The answer must consist of every line in the records below that contains the string "JobFailed".
****
(* ===== verification/Jobs.v ===== *)
(** * The background job queue (src/internal/jobs/jobs.go, src/internal/repository/jobs.go)

    The jobs table with its statements (the SQLite dialect), the queue's depth cap, the
    worker's [runOne] split at the handler's execution, the reaper and the backoff.
    [pool_step] interleaves workers, crashes, the reaper and administrators. *)

From Stdlib Require Import Lia Bool ZArith.
From stdpp Require Import base strings list numbers relations.
From S2P Require Import Prelude GoStrings GoTime GoErrors Sql Backoff.

Open Scope Z_scope.

Definition JobPending : string := "pending".
Definition JobRunning : string := "running".
Definition JobSucceeded : string := "succeeded".
Definition JobFailed : string := "failed".

Definition ErrQueueFull : error := Sentinel "jobs.ErrQueueFull".

(** A NULL time is 0, a NULL dedupe key is empty. *)
Record Job := {
  j_ID : Z; j_TenantID : string; j_Type : string; j_Payload : string; j_Status : string;
  j_Priority : Z; j_Attempts : Z; j_MaxAttempts : Z; j_RunAfter : time; j_LastError : string;
  j_Worker : string; j_Result : string; j_DedupeKey : string; j_CreatedAt : time;
  j_UpdatedAt : time; j_StartedAt : time; j_FinishedAt : time
}.

(** The table and its AUTOINCREMENT counter. *)
Record JobDB := { jobs : list Job; next_id : Z }.

Definition set_jobs (db : JobDB) (l : list Job) : JobDB := {| jobs := l; next_id := next_id db |}.

(** The columns UPDATE statements touch. *)
Definition job_set (j : Job) (status : string) (attempts : Z) (run_after : time)
    (last_error worker result : string) (updated started finished : time) : Job := {|
  j_ID := j_ID j; j_TenantID := j_TenantID j; j_Type := j_Type j; j_Payload := j_Payload j;
  j_Status := status; j_Priority := j_Priority j; j_Attempts := attempts;
  j_MaxAttempts := j_MaxAttempts j; j_RunAfter := run_after; j_LastError := last_error;
  j_Worker := worker; j_Result := result; j_DedupeKey := j_DedupeKey j; j_CreatedAt := j_CreatedAt j;
  j_UpdatedAt := updated; j_StartedAt := started; j_FinishedAt := finished |}.

Definition live (j : Job) : bool := (j_Status j =s JobPending) || (j_Status j =s JobRunning).

(** ** Statements (repository/jobs.go) *)

Definition EnqueueJob (db : JobDB) (now : time) (j : Job) : JobDB * result (Z * bool) :=
  let dup := if (j_DedupeKey j <>s "")
             then List.find (fun x => (j_DedupeKey x =s j_DedupeKey j) && live x) (jobs db)
             else None in
  match dup with
  | Some x => (db, Ok (j_ID x, true))
  | None =>
      let row := {|
        j_ID := next_id db; j_TenantID := defaultTenant (j_TenantID j); j_Type := j_Type j;
        j_Payload := if (j_Payload j =s "") then "{}" else j_Payload j; j_Status := JobPending;
        j_Priority := j_Priority j; j_Attempts := 0;
        j_MaxAttempts := if j_MaxAttempts j <=? 0 then 5 else j_MaxAttempts j;
        j_RunAfter := if IsZero (j_RunAfter j) then now else j_RunAfter j; j_LastError := "";
        j_Worker := ""; j_Result := ""; j_DedupeKey := j_DedupeKey j; j_CreatedAt := now;
        j_UpdatedAt := now; j_StartedAt := 0; j_FinishedAt := 0 |} in
      ({| jobs := jobs db ++ [row]; next_id := next_id db + 1 |}, Ok (next_id db, false))
  end.

(** [status='pending' AND run_after <= now], on texts. *)
Definition runnable (now : time) (j : Job) : bool :=
  (j_Status j =s JobPending) && text_le (FormatRFC3339Nano (j_RunAfter j)) (FormatRFC3339Nano now).

(** [ORDER BY priority DESC, id ASC]. *)
Definition claim_le (a b : Job) : bool :=
  then_by (j_Priority b <? j_Priority a) (j_Priority a <? j_Priority b) (j_ID a <=? j_ID b).

Definition ClaimJob (db : JobDB) (now : time) (worker : string) : JobDB * option Job :=
  match sort_by claim_le (List.filter (runnable now) (jobs db)) with
  | [] => (db, None)
  | x :: _ =>
      let p y := (j_ID y =? j_ID x) && (j_Status y =s JobPending) in
      let db' := set_jobs db (update_where p (fun y =>
        job_set y JobRunning (j_Attempts y + 1) (j_RunAfter y) (j_LastError y) worker (j_Result y)
          now now (j_FinishedAt y)) (jobs db)) in
      (db', if existsb p (jobs db) then List.find (fun y => j_ID y =? j_ID x) (jobs db') else None)
  end.

Definition running_id (id : Z) (j : Job) : bool := (j_ID j =? id) && (j_Status j =s JobRunning).

Definition CompleteJob (db : JobDB) (now : time) (id : Z) (res : string) : JobDB :=
  set_jobs db (update_where (running_id id) (fun y =>
    job_set y JobSucceeded (j_Attempts y) (j_RunAfter y) "" (j_Worker y) res now (j_StartedAt y) now)
    (jobs db)).

(** Requeuing a failed job may clash with a live job of its dedupe key. *)
Definition retryable (id : Z) (j : Job) : bool :=
  (j_ID j =? id) && ((j_Status j =s JobRunning) || (j_Status j =s JobFailed)).

Definition dedupe_clash (l : list Job) (j : Job) : bool :=
  (j_DedupeKey j <>s "") &&
  existsb (fun x => negb (j_ID x =? j_ID j) && (j_DedupeKey x =s j_DedupeKey j) && live x) l.

Definition RetryJob (db : JobDB) (now : time) (id : Z) (lastErr : string) (runAfter : time)
    : JobDB * option error :=
  if existsb (fun j => retryable id j && dedupe_clash (jobs db) j) (jobs db)
  then (db, Some unique_violation)
  else (set_jobs db (update_where (retryable id) (fun y =>
          job_set y JobPending (if (j_Status y =s JobFailed) then 0 else j_Attempts y) runAfter lastErr ""
            (j_Result y) now 0 0) (jobs db)), None).

Definition FailJob (db : JobDB) (now : time) (id : Z) (lastErr : string) : JobDB :=
  set_jobs db (update_where (running_id id) (fun y =>
    job_set y JobFailed (j_Attempts y) (j_RunAfter y) lastErr (j_Worker y) (j_Result y) now
      (j_StartedAt y) now) (jobs db)).

Definition CountJobsByStatus (db : JobDB) (status : string) : Z :=
  Z.of_nat (length (List.filter (fun j => j_Status j =s status) (jobs db))).

Definition ListJobs (db : JobDB) (status jobType : string) (limit : Z) : list Job :=
  let limit := if (limit <=? 0) || (500 <? limit) then 100 else limit in
  take (Z.to_nat limit) (sort_by (fun a b => j_ID b <=? j_ID a)
    (List.filter (fun j => ((status =s "") || (j_Status j =s status)) &&
                           ((jobType =s "") || (j_Type j =s jobType))) (jobs db))).

(** [status='running' AND started_at <= cutoff]; NULL compares to nothing. *)
Definition stuck (cutoff : time) (j : Job) : bool :=
  (j_Status j =s JobRunning) && negb (IsZero (j_StartedAt j)) &&
  text_le (FormatRFC3339Nano (j_StartedAt j)) (FormatRFC3339Nano cutoff).

Definition ReapStuckJobs (db : JobDB) (now : time) (maxAge : Z) : JobDB * Z :=
  let cutoff := now - maxAge in
  let failed := update_where (fun j => stuck cutoff j && (j_MaxAttempts j <=? j_Attempts j)) (fun y =>
    job_set y JobFailed (j_Attempts y) (j_RunAfter y) "worker lease expired after maximum attempts" ""
      (j_Result y) now (j_StartedAt y) now) (jobs db) in
  let p j := stuck cutoff j && (j_Attempts j <? j_MaxAttempts j) in
  (set_jobs db (update_where p (fun y =>
     job_set y JobPending (j_Attempts y) (j_RunAfter y) (j_LastError y) "" (j_Result y) now
       (j_StartedAt y) (j_FinishedAt y)) failed),
   Z.of_nat (length (List.filter p failed))).

(** ** Queue and pool (jobs/jobs.go) *)

Definition Enqueue (maxDepth : Z) (db : JobDB) (now : time) (j : Job) : JobDB * result (Z * bool) :=
  if (0 <? maxDepth) && (maxDepth <=? CountJobsByStatus db JobPending) then (db, Err ErrQueueFull)
  else EnqueueJob db now j.

Record Pool := { baseBackoff : Z; maxBackoff : Z; reapAfter : Z }.

Definition NewPool : Pool := {|
  baseBackoff := Second; maxBackoff := 5 * Minute; reapAfter := 10 * Minute |}.

Definition backoff_base (p : Pool) (attempt : Z) : Z :=
  let attempt := if attempt <? 1 then 1 else attempt in
  let d := double (maxBackoff p) (Z.to_nat (attempt - 1)) (baseBackoff p) in
  if maxBackoff p <? d then maxBackoff p else d.

(** [rand] is the answer of [rand.Int63n(d/2 + 1)]. *)
Definition backoff (p : Pool) (attempt rand : Z) : Z :=
  let d := backoff_base p attempt in d + (rand - d / 4).

(** [runOne] after the claim: the claimed job, whether its type has a handler and what
    the handler returned (a recovered panic is an error). *)
Definition finishJob (p : Pool) (db : JobDB) (now : time) (rand : Z) (job : Job) (registered : bool)
    (runErr : option string) : JobDB :=
  if negb registered then
    FailJob db now (j_ID job) ("no handler registered for type " ++ j_Type job)
  else match runErr with
  | None => CompleteJob db now (j_ID job) ""
  | Some err =>
      if j_MaxAttempts job <=? j_Attempts job then FailJob db now (j_ID job) err
      else fst (RetryJob db now (j_ID job) err (now + backoff p (j_Attempts job) rand))
  end.

(** One worker alone: claim, execute, record. *)
Definition runOne (p : Pool) (db : JobDB) (claimed finished : time) (worker : string) (rand : Z)
    (registered : string -> bool) (handler : Job -> option string) : JobDB * bool :=
  match ClaimJob db claimed worker with
  | (db, None) => (db, false)
  | (db, Some job) => (finishJob p db finished rand job (registered (j_Type job)) (handler job), true)
  end.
****
**Written response**.
Definition JobFailed : string := "failed".
  (j_ID j =? id) && ((j_Status j =s JobRunning) || (j_Status j =s JobFailed)).
          job_set y JobPending (if (j_Status y =s JobFailed) then 0 else j_Attempts y) runAfter lastErr ""
    job_set y JobFailed (j_Attempts y) (j_RunAfter y) lastErr (j_Worker y) (j_Result y) now
    job_set y JobFailed (j_Attempts y) (j_RunAfter y) "worker lease expired after maximum attempts" ""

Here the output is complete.